▶ Problem to solve: Only the lines from the one containing "let '(a1, a2, a3) := a in" through the one containing "flush (MkShadow (rels" should be printed, exactly as they appear below, with both ends included.

Stored records
(* ===== verification/ShadowRelations.v ===== *)
(** * Relations whose records also replay on the shadow

    [src/filter/shadow_relations.rs]: membership by (database, relfilenode)
    with the position it holds from, and the stored form.  File reads and
    writes are the surrounding runtime's: [flush] returns what it writes and
    [load] takes what was read and the system identifier of [pg_control]. *)
From stdpp Require Import sorting.
From S2P Require Import Prelude.

Module ShadowRelations.

Notation relkey := (Z * Z)%type (only parsing).

Record ShadowRelations := MkShadow
  { rels : gmap (Z * Z) Z;
    held : gset (Z * Z);
    creates_from : Z;
    dir : bool;
    dirty : bool }.

Definition new (rs : list relkey) (creates_from : Z) : ShadowRelations :=
  MkShadow (list_to_map (map (fun r => (r, 0)) rs)) (list_to_set rs) creates_from false true.

Definition contains (s : ShadowRelations) (rel : relkey) : bool := is_some (rels s !! rel).

Definition keeps (s : ShadowRelations) (rel : relkey) (lsn : Z) : bool :=
  match rels s !! rel with Some from => from <=? lsn | None => false end.

Definition admit_rel (s : ShadowRelations) (rel : relkey) (lsn : Z) : ShadowRelations :=
  if (lsn <? creates_from s) || is_some (rels s !! rel) then s
  else MkShadow (<[rel := lsn]> (rels s)) ({[rel]} ∪ held s) (creates_from s) (dir s) true.

(** ** Stored form *)
Record Stored := MkStored
  { version : Z; system_id : option Z; st_creates_from : Z; relations : list (Z * Z * Z) }.

Inductive LoadError := BadVersion | ForeignSystem | BadCreationLsn | DuplicateRelation.

(** Tuple order, as [sort_unstable] uses. *)
Definition tuple_le (a b : Z * Z * Z) : Prop :=
  let '(a1, a2, a3) := a in
  let '(b1, b2, b3) := b in
  a1 < b1 \/ (a1 = b1 /\ (a2 < b2 \/ (a2 = b2 /\ a3 <= b3))).

#[global] Instance tuple_le_dec : RelDecision tuple_le.
Proof. intros [[a1 a2] a3] [[b1 b2] b3]. simpl. apply _. Defined.

Definition stored_of (s : ShadowRelations) (control : option Z) : Stored :=
  MkStored 1 control (creates_from s)
    (merge_sort tuple_le (map (fun '((d, r), lsn) => (d, r, lsn)) (map_to_list (rels s)))).

(** [flush]: what is written, if anything, and the state after. *)
Definition flush (s : ShadowRelations) (control : option Z) : ShadowRelations * option Stored :=
  if dir s && dirty s then
    (MkShadow (rels s) (held s) (creates_from s) (dir s) false, Some (stored_of s control))
  else (s, None).

Definition persist (s : ShadowRelations) (control : option Z) : ShadowRelations * option Stored :=
  flush (MkShadow (rels s) (held s) (creates_from s) true true) control.

Fixpoint load_relations (from : Z) (l : list (Z * Z * Z)) (m : gmap (Z * Z) Z)
    : result LoadError (gmap (Z * Z) Z) :=
  match l with
  | [] => Ok m
  | (db, rel, lsn) :: rest =>
      if negb ((lsn =? 0) || (from <=? lsn)) then Err BadCreationLsn
      else if is_some (m !! (db, rel)) then Err DuplicateRelation
      else load_relations from rest (<[(db, rel) := lsn]> m)
  end.

Definition load (stored : Stored) (control : option Z) : result LoadError ShadowRelations :=
  if negb (version stored =? 1) then Err BadVersion
  else if match system_id stored with
          | Some id => negb (bool_decide (control = Some id))
          | None => false
          end then Err ForeignSystem
  else
    let? m := load_relations (st_creates_from stored) (relations stored) ∅ in
    Ok (MkShadow m (dom m) (st_creates_from stored) true
          (negb (is_some (system_id stored)) && is_some control)).

(** ** Eligibility *)

(** What every live set satisfies: a relation is eligible from the start or
    from its creation, and the shared handle agrees with the map. *)
Definition wf (s : ShadowRelations) : Prop :=
  (forall r lsn, rels s !! r = Some lsn -> lsn = 0 \/ creates_from s <= lsn) /\ held s = dom (rels s).

Lemma wf_new rs from : wf (new rs from).
Proof.
  split; simpl.
  - intros r lsn H. apply elem_of_list_to_map_2, list_elem_of_fmap in H as (x & [= _ ->] & _). by left.
  - apply set_eq. intros x. rewrite elem_of_list_to_set, dom_list_to_map_L, elem_of_list_to_set.
    rewrite <- list_fmap_compose. simpl. by rewrite list_fmap_id.
Qed.

Lemma wf_admit s rel lsn : wf s -> wf (admit_rel s rel lsn).
Proof.
  intros [Hl Hh]. unfold admit_rel. destruct (Z.ltb_spec lsn (creates_from s)); [done|]. simpl.
  destruct (rels s !! rel) eqn:E; [done|]. split; simpl.
  - intros r l Hr. apply lookup_insert_Some in Hr as [[_ <-]|[_ Hr]]; [by right|by apply (Hl r)].
  - by rewrite dom_insert_L, Hh.
Qed.

Lemma load_relations_ok from l : forall m,
  (forall d r lsn, (d, r, lsn) ∈ l -> lsn = 0 \/ from <= lsn) ->
  NoDup (map (fun '(d, r, _) => (d, r)) l) ->
  (forall d r lsn, (d, r, lsn) ∈ l -> m !! (d, r) = None) ->
  load_relations from l m = Ok (list_to_map (map (fun '(d, r, lsn) => ((d, r), lsn)) l) ∪ m).
Proof.
  induction l as [|[[d r] lsn] l IH]; intros m Hl Hnd Hm; simpl; [by rewrite map_empty_union|].
  assert (Hc : (lsn =? 0) || (from <=? lsn) = true).
  { destruct (Hl d r lsn ltac:(left)) as [-> |H]; [done|].
    by rewrite (proj2 (Z.leb_le _ _)), orb_true_r. }
  rewrite Hc. cbn [negb]. rewrite (Hm d r lsn) by left. cbn [is_some].
  apply list.NoDup_cons in Hnd as [Hni Hnd]. rewrite IH.
  - f_equal. rewrite <- insert_union_l. rewrite insert_union_r; [done|].
    apply not_elem_of_list_to_map_1. intros Hin. apply Hni.
    apply list_elem_of_fmap in Hin as ([k v] & Ek & Hin). simpl in Ek. subst k.
    apply list_elem_of_fmap in Hin as ([[d' r'] l'] & [= -> -> ->] & Hin).
    apply list_elem_of_fmap. by exists (d', r', l').
  - intros d' r' l' Hin. apply (Hl d' r' l'). by right.
  - done.
  - intros d' r' l' Hin. rewrite lookup_insert_ne; [apply (Hm d' r' l'); by right|].
    intros [= -> ->]. apply Hni. apply list_elem_of_fmap. by exists (d', r', l').
Qed.

(** What is persisted loads back: the same relations with the same
    positions, the same creation floor and a handle holding exactly them,
    whatever the hash map's order, on the cluster that wrote the file. *)
Theorem persist_load_roundtrip (s : ShadowRelations) (control : option Z) :
  wf s ->
  exists stored, snd (persist s control) = Some stored /\
    load stored control =
      Ok (MkShadow (rels s) (held s) (creates_from s) true false).
Proof.
  intros [Hl Hh]. eexists. split; [reflexivity|]. cbn [rels creates_from].
  unfold load, stored_of. cbn [version system_id st_creates_from relations rels creates_from].
  rewrite Z.eqb_refl. cbn [negb].
  set (l := map (fun '((d, r), lsn) => (d, r, lsn)) (map_to_list (rels s))).
  assert (HP : merge_sort tuple_le l ≡ₚ l) by apply merge_sort_Permutation.
  assert (Hel : forall d r lsn, (d, r, lsn) ∈ merge_sort tuple_le l -> rels s !! (d, r) = Some lsn).
  { intros d r lsn Hin. rewrite HP in Hin. unfold l in Hin.
    apply list_elem_of_fmap in Hin as ([[d' r'] l'] & [= -> -> ->] & Hin). by apply elem_of_map_to_list. }
  assert (Ek : map (fun '(d, r, lsn) => ((d, r), lsn)) l = map_to_list (rels s)).
  { unfold l. rewrite map_map. rewrite <- (map_id (map_to_list (rels s))) at 2. apply map_ext. by intros [[]]. }
  assert (Hperm : map (fun '(d, r, lsn) => ((d, r), lsn)) (merge_sort tuple_le l) ≡ₚ map_to_list (rels s)).
  { rewrite <- Ek. by apply fmap_Permutation. }
  assert (Hctl : match control with Some id => negb (bool_decide (control = Some id)) | None => false end = false)
    by (destruct control; [by rewrite bool_decide_true|done]).
  rewrite Hctl. rewrite load_relations_ok.
  - rewrite map_union_empty. rewrite Hh.
    assert (Em : list_to_map (map (fun '(d, r, lsn) => ((d, r), lsn)) (merge_sort tuple_le l)) = rels s).
    { rewrite <- (list_to_map_to_list (rels s)). apply list_to_map_proper; [|done].
      rewrite Hperm. apply NoDup_fst_map_to_list. }
    rewrite Em. by destruct control.
  - intros d r lsn Hin. apply (Hl (d, r)). by apply Hel.
  - assert (E : map (fun '(d, r, _) => (d, r)) (merge_sort tuple_le l) =
                (map (fun '(d, r, lsn) => ((d, r), lsn)) (merge_sort tuple_le l)).*1).
    { rewrite <- list_fmap_compose. apply list_fmap_ext. by intros ? [[]]. }
    rewrite E, Hperm. apply NoDup_fst_map_to_list.
  - intros. apply lookup_empty.
Qed.

Lemma persist_load_roundtrip_witness :
  let s := admit_rel (new [(5, 16400)] 1000) (5, 16500) 2000 in
  exists stored, snd (persist s (Some 77)) = Some stored /\
    match load stored (Some 77) with
    | Ok s' => keeps s' (5, 16500) 1999 = false /\ keeps s' (5, 16500) 2000 = true
    | Err _ => False
    end.
Proof.
  cbv zeta.
  destruct (persist_load_roundtrip (admit_rel (new [(5, 16400)] 1000) (5, 16500) 2000) (Some 77)) as (st & Hst & Hl).
  { apply wf_admit, wf_new. }
  exists st. split; [exact Hst|]. rewrite Hl. by vm_compute.
Defined.

End ShadowRelations.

▶ Task result:
  let '(a1, a2, a3) := a in
  let '(b1, b2, b3) := b in
  a1 < b1 \/ (a1 = b1 /\ (a2 < b2 \/ (a2 = b2 /\ a3 <= b3))).

#[global] Instance tuple_le_dec : RelDecision tuple_le.
Proof. intros [[a1 a2] a3] [[b1 b2] b3]. simpl. apply _. Defined.

Definition stored_of (s : ShadowRelations) (control : option Z) : Stored :=
  MkStored 1 control (creates_from s)
    (merge_sort tuple_le (map (fun '((d, r), lsn) => (d, r, lsn)) (map_to_list (rels s)))).

(** [flush]: what is written, if anything, and the state after. *)
Definition flush (s : ShadowRelations) (control : option Z) : ShadowRelations * option Stored :=
  if dir s && dirty s then
    (MkShadow (rels s) (held s) (creates_from s) (dir s) false, Some (stored_of s control))
  else (s, None).

Definition persist (s : ShadowRelations) (control : option Z) : ShadowRelations * option Stored :=
  flush (MkShadow (rels s) (held s) (creates_from s) true true) control.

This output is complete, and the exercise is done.